Task:
Output the whole listing below. Keep it exact.

Given records:
Lemma grow_levels_spec k : forall s, shape k s ->
  exists s', grow_levels s (S (S k)) (2 ^ Z.of_nat (S k)) = Ok s' /\ shape (S k) s' /\
    forall l j, at_slot s' l j = at_slot s l j.
Proof.
  induction k as [|k IH]; intros s Hs.
  - destruct Hs as [Hn Hl]. destruct s as [|xs [|? ?]]; try discriminate Hn. pose proof (Hl 0%nat ltac:(lia)) as Hx. cbn in Hx.
    destruct xs as [|x [|? ?]]; try discriminate Hx. exists [[x; None]; [None]]. split; [reflexivity|]. split.
    + split; [done|]. intros [|[|l]] ?; [done..|lia].
    + intros [|[|l]] j; [|by destruct j as [|[|j]]|done]. by destruct j as [|[|j]].
  - destruct s as [|xs s]; [by destruct Hs|]. apply shape_tail in Hs as [Hx Hs]. destruct (IH s Hs) as (s' & E & Hs' & Ha).
    pose proof (pow2_nat (S k)) as P1. rewrite <-Hx in P1. change (Z.of_nat (length xs)) with (len xs) in P1.
    assert (P2 : 2 ^ Z.of_nat (S (S k)) = 2 * len xs) by (rewrite P1, (Nat2Z.inj_succ (S k)), Z.pow_succ_r by lia; done).
    cbn [grow_levels tail]. rewrite pow2_half_quot. rewrite (proj2 (Z.ltb_ge _ _)) by (rewrite P2; pose proof (len_nonneg xs); lia).
    change (grow_levels s (S (S k)) (2 ^ Z.of_nat (S k))) with (grow_levels s (S (S k)) (2 ^ Z.of_nat (S k))) in E.
    cbn [grow_levels] in E. rewrite E. cbn [mbind outcome_bind]. eexists. split; [done|]. split.
    + destruct Hs' as [Hn' Hl']. split; [cbn; by rewrite Hn'|]. intros [|l] Hl.
      * unfold lenOfLevel, level. cbn [lookup list_lookup from_option id]. rewrite length_app, length_replicate, P2.
        replace (2 ^ (S (S k) - 0))%nat with (2 * length xs)%nat by (rewrite Hx; done). unfold len. lia.
      * apply (Hl' l). lia.
    + intros [|l] j; [apply at_grown|]. rewrite !at_cons_S. apply Ha.
Qed.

Reply:
Lemma grow_levels_spec k : forall s, shape k s ->
  exists s', grow_levels s (S (S k)) (2 ^ Z.of_nat (S k)) = Ok s' /\ shape (S k) s' /\
    forall l j, at_slot s' l j = at_slot s l j.
Proof.
  induction k as [|k IH]; intros s Hs.
  - destruct Hs as [Hn Hl]. destruct s as [|xs [|? ?]]; try discriminate Hn. pose proof (Hl 0%nat ltac:(lia)) as Hx. cbn in Hx.
    destruct xs as [|x [|? ?]]; try discriminate Hx. exists [[x; None]; [None]]. split; [reflexivity|]. split.
    + split; [done|]. intros [|[|l]] ?; [done..|lia].
    + intros [|[|l]] j; [|by destruct j as [|[|j]]|done]. by destruct j as [|[|j]].
  - destruct s as [|xs s]; [by destruct Hs|]. apply shape_tail in Hs as [Hx Hs]. destruct (IH s Hs) as (s' & E & Hs' & Ha).
    pose proof (pow2_nat (S k)) as P1. rewrite <-Hx in P1. change (Z.of_nat (length xs)) with (len xs) in P1.
    assert (P2 : 2 ^ Z.of_nat (S (S k)) = 2 * len xs) by (rewrite P1, (Nat2Z.inj_succ (S k)), Z.pow_succ_r by lia; done).
    cbn [grow_levels tail]. rewrite pow2_half_quot. rewrite (proj2 (Z.ltb_ge _ _)) by (rewrite P2; pose proof (len_nonneg xs); lia).
    change (grow_levels s (S (S k)) (2 ^ Z.of_nat (S k))) with (grow_levels s (S (S k)) (2 ^ Z.of_nat (S k))) in E.
    cbn [grow_levels] in E. rewrite E. cbn [mbind outcome_bind]. eexists. split; [done|]. split.
    + destruct Hs' as [Hn' Hl']. split; [cbn; by rewrite Hn'|]. intros [|l] Hl.
      * unfold lenOfLevel, level. cbn [lookup list_lookup from_option id]. rewrite length_app, length_replicate, P2.
        replace (2 ^ (S (S k) - 0))%nat with (2 * length xs)%nat by (rewrite Hx; done). unfold len. lia.
      * apply (Hl' l). lia.
    + intros [|l] j; [apply at_grown|]. rewrite !at_cons_S. apply Ha.
Qed.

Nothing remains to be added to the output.